Hummus breakfast bowl

Blue Apron is rad and all, but when the cardboard box of ingredients arrives on your stoop you still have to cook the food and clean up. A new delivery meal service founded by local couple Ariane Valle and Turner Hoff prioritizes customers’ time by delivering the food already prepared.

Vegetable + Butcher has been up and running for a little over a month and it’s currently servicing neighborhoods in two zip codes (20002 and 20003), with hopes to quickly expand their delivery radius throughout the District.

Ariane Valle and Turner Hoff courtesy Vegetable + Butcher

“The name is a play on our relationship,” Hoff says. Valle, who has been vegan for 10 years, represents the vegetable, while Hoff represents the butcher. There are two corresponding Vegetable + Butcher meal plans. The “Vegetable Basket” is vegan-friendly and the “Butcher’s Box” builds off of vegan-based dishes by adding meat or fish. Customers can choose to order breakfasts, lunches, or dinners in two-day, four-day, or six-day increments.

One of the most craved dishes is a lemon garlic hummus breakfast bowl with avocado, wheatgrass, carrot, white grapes, sunflower seeds, sprouts, and edamame. Another favorite is the coconut curry dal with roasted cauliflower and lamb shoulder.

If these dishes seem “chefy,” it’s because they are. Chef Matt Baker, who is readying to open Gravitas in Ivy City, dreamed up the initial slate of recipes in collaboration with registered dietician Sarah Waybright. Baker’s resume also includes minibar, Marcel’s Occidental, and City Perch.

Both Hoff and Baker are from Houston. “We found him on LinkedIn through a middle school classmate of mine,” Hoff says. “At the time he was cooking at Occidental. When we went there to sample some of his food, he created some dishes for us and we really didn’t have to meet with anyone else.” While Baker is still involved, Vegetable + Butcher has hired Christina Brown to serve as executive chef. Meals are prepared at Union Kitchen in Ivy City.
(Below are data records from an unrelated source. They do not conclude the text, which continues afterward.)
Lemma page_size_note_roundtrip_witness : parse_notes demo_image demo_note = Ok 0x4000.
Proof.
  apply (page_size_note_roundtrip demo_image demo_note [] [] 0x4000);
    [constructor|constructor|reflexivity|lia|vm_compute; discriminate|vm_compute; reflexivity].
Defined.

(** ** Termination *)

Lemma note_loop_total fuel i v data p : (length data < fuel)%nat -> note_loop fuel i v data <> Panic p.
Proof.
  revert i v data. induction fuel as [|fuel IH]; intros i v data Hl; [lia|]. cbn [note_loop].
  destruct (notes_next data) as [[[note|e|q] data']|] eqn:Hn; [|done| |done].
  - apply notes_next_shorter in Hn. cbn [map_err mbind outcome_bind].
    destruct (negb _); [apply IH; lia|]. destruct (_ =? 0); [|done].
    destruct (fail_if _ _) as [[]|e|q] eqn:Hf; [|done|by destruct (bool_decide _)].
    cbn [mbind outcome_bind]. destruct (note_page_size _); [|done]. cbn [ok_or mbind outcome_bind]. apply IH. lia.
  - exfalso. clear IH. unfold notes_next in Hn. case_bool_decide; [done|].
    destruct (_ <? 12)%nat; [done|]. injection Hn as Hn. unfold note_body, note_desc in Hn.
    repeat (case_match; try discriminate).
Qed.

Lemma parse_notes_total img nt p : parse_notes img nt <> Panic p.
Proof.
  unfold parse_notes. destruct (_ <? p_filesz nt); [done|]. cbn [fail_if mbind outcome_bind].
  destruct (notes img nt) as [data|e|q] eqn:Hd; [|done|].
  - cbn [map_err mbind outcome_bind]. pose proof (note_loop_total (S (length data)) 0 None data) as Ht.
    destruct (note_loop _ _ _ _) as [[v|]|e|q]; [done..|]. intros _. apply (Ht q); [lia|done].
  - unfold notes, segment_data, seek_to in Hd. destruct (seek _ _); [done|]. by destruct (negb _).
Qed.

Lemma add_header_total hs i hdr p : add_header hs i hdr <> Panic p.
Proof. unfold add_header, fail_if. repeat case_if; done. Qed.

Lemma ph_next_step f it item :
  ph_next f it = Some item -> ph_parsed it <> ph_count it
  /\ match item with
     | Ok (_, it') => ph_parsed it' = ph_parsed it + 1 /\ ph_count it' = ph_count it
     | Err _ => True
     | Panic p => p = POverflow
     end.
Proof.
  unfold ph_next. destruct (Z.eqb_spec (ph_parsed it) (ph_count it)); [done|]. intros [= <-]. split; [done|].
  unfold read_exact. destruct (_ <=? _); [done|]. unfold umul, uadd. destruct (_ <? 2 ^ 64); [|done].
  cbn [mbind outcome_bind]. by destruct (_ <? 2 ^ 64).
Qed.

Lemma header_loop_total fuel f i it hs :
  ph_parsed it <= ph_count it < ph_parsed it + Z.of_nat fuel -> header_loop fuel f i it hs <> Panic PUnreachable.
Proof.
  revert i it hs. induction fuel as [|fuel IH]; intros i it hs Hf; [lia|]. cbn [header_loop].
  destruct (ph_next f it) as [item|] eqn:Hn; [|done]. apply ph_next_step in Hn as [Hne Hi].
  destruct item as [[hdr it']|e|q]; [|done|by subst]. cbn [map_err mbind outcome_bind].
  pose proof (add_header_total hs i hdr) as Ht. destruct (add_header hs i hdr) as [hs'|e|q]; [|done|by destruct (Ht q)].
  cbn [mbind outcome_bind]. apply IH. lia.
Qed.

Lemma parse_headers_total img : 0 <= e_phnum img -> parse_headers img <> Panic PUnreachable.
Proof.
  intros Hn. unfold parse_headers. destruct (program_headers img) as [it|e|q] eqn:Hi; [|done|].
  - cbn [map_err mbind outcome_bind].
    assert (it = Phdrs (e_phoff img) (e_phoff img) (e_phnum img) 0) as ->.
    { unfold program_headers in Hi. by destruct (seek_to _ _) as [[]|?|?]; cbn in Hi; [injection Hi as <-| |]. }
    pose proof (header_loop_total (S (Z.to_nat (e_phnum img))) (file img) 0
      (Phdrs (e_phoff img) (e_phoff img) (e_phnum img) 0) (Hdrs [] None None)) as Ht. cbn [ph_parsed ph_count] in Ht.
    destruct (header_loop _ _ _ _ _) as [hs|e|q]; [|done|].
    + cbn [mbind outcome_bind]. destruct (head _); [|done]. cbn [ok_or mbind outcome_bind].
      destruct (negb _); [done|]. cbn [fail_if mbind outcome_bind]. by destruct (dynamic hs), (note hs).
    + intros [= ->]. apply Ht; [lia|done].
  - unfold program_headers, seek_to in Hi. destruct (seek _ _); [done|]. by destruct (negb _).
Qed.

(** A relocation that is applied keeps the size of the kernel. *)
Lemma relocate_Ok base kern data r :
  Forall is_byte kern -> Forall is_byte data -> relocate base kern data = Ok (Some r) ->
  length r = length kern /\ Forall is_byte r.
Proof.
  intros Hk Hd. unfold relocate. destruct (_ =? 0); [done|]. destruct (_ =? RELOCATE_TYPE); [|by intros [= <-]].
  intros H. apply bind_Ok in H as (e & He & H). apply bind_Ok in H as (s & Hs & H). injection H as <-.
  apply ok_or_Ok, checked_add_Some in He as [-> He]. apply ok_or_Ok, get_range_Some in Hs as [Hs _].
  pose proof (field_nonneg data 0 8 Hd). split.
  - apply length_overwrite; [done|]. rewrite length_le_bytes. lia.
  - apply Forall_overwrite; [done|apply le_bytes_is_byte].
Qed.

Lemma relocate_total base kern data p : relocate base kern data <> Panic p.
Proof.
  unfold relocate. destruct (_ =? 0); [done|]. destruct (_ =? RELOCATE_TYPE); [|done].
  destruct (checked_add _ _); [|done]. cbn [ok_or mbind outcome_bind]. by destruct (get_range _ _ _).
Qed.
Hoff and Valle have priced meals to compete with buying groceries. They top out at $13.25 per meal. The bigger your meal plan, the lower the cost per meal. “With the quality of the ingredients we’re serving, it would be impossible to replicate on your own,” Hoff says. “Not just because we have a chef preparing the meals and a dietician approving them, but because food is expensive. We want to compete with the cost of grocery shopping, given the quality of ingredients then you account for the time it takes to shop, cook, and clean.”

Vegetable + Butcher uses pasture-raised chicken and pork, grass-fed beef, fish caught in the wild, and, whenever possible, local produce. Meals are typically in the 400-600 calorie range and the kitchen team focuses on making sure there is enough protein to fuel customers living active lifestyles. There are approximately 15 breakfasts, 15 lunches, and 15 dinners, which rotate from week to week. 

The idea for Vegetable + Butcher came to Hoff when he was running out of time to track down and prepare healthy food while working and studying around the clock. “I’ve always been a fitness, nutrition geek and it was tough to maintain that lifestyle working and studying 80 hours a week,” he says of his time in graduate school at Rice University in Houston. “I moved here and found myself doing the same thing. I accepted a job in real estate finance and was getting crushed working long hours eating lunch and dinner at my desk.” 

Valle comes to Vegetable + Butcher after working for Ashok Bajaj’s Knightsbridge Restaurant Group (Rasika, Bombay Club, Oval Room, Bibiana, etc.) where she too was pressed for time. The couple wants its customers to think about when they’re the busiest when deciding which meals to order. 

The company is currently serving about 20 people (150 meals per week) and expects to gain clients in the New Year, when people are making their annual resolutions.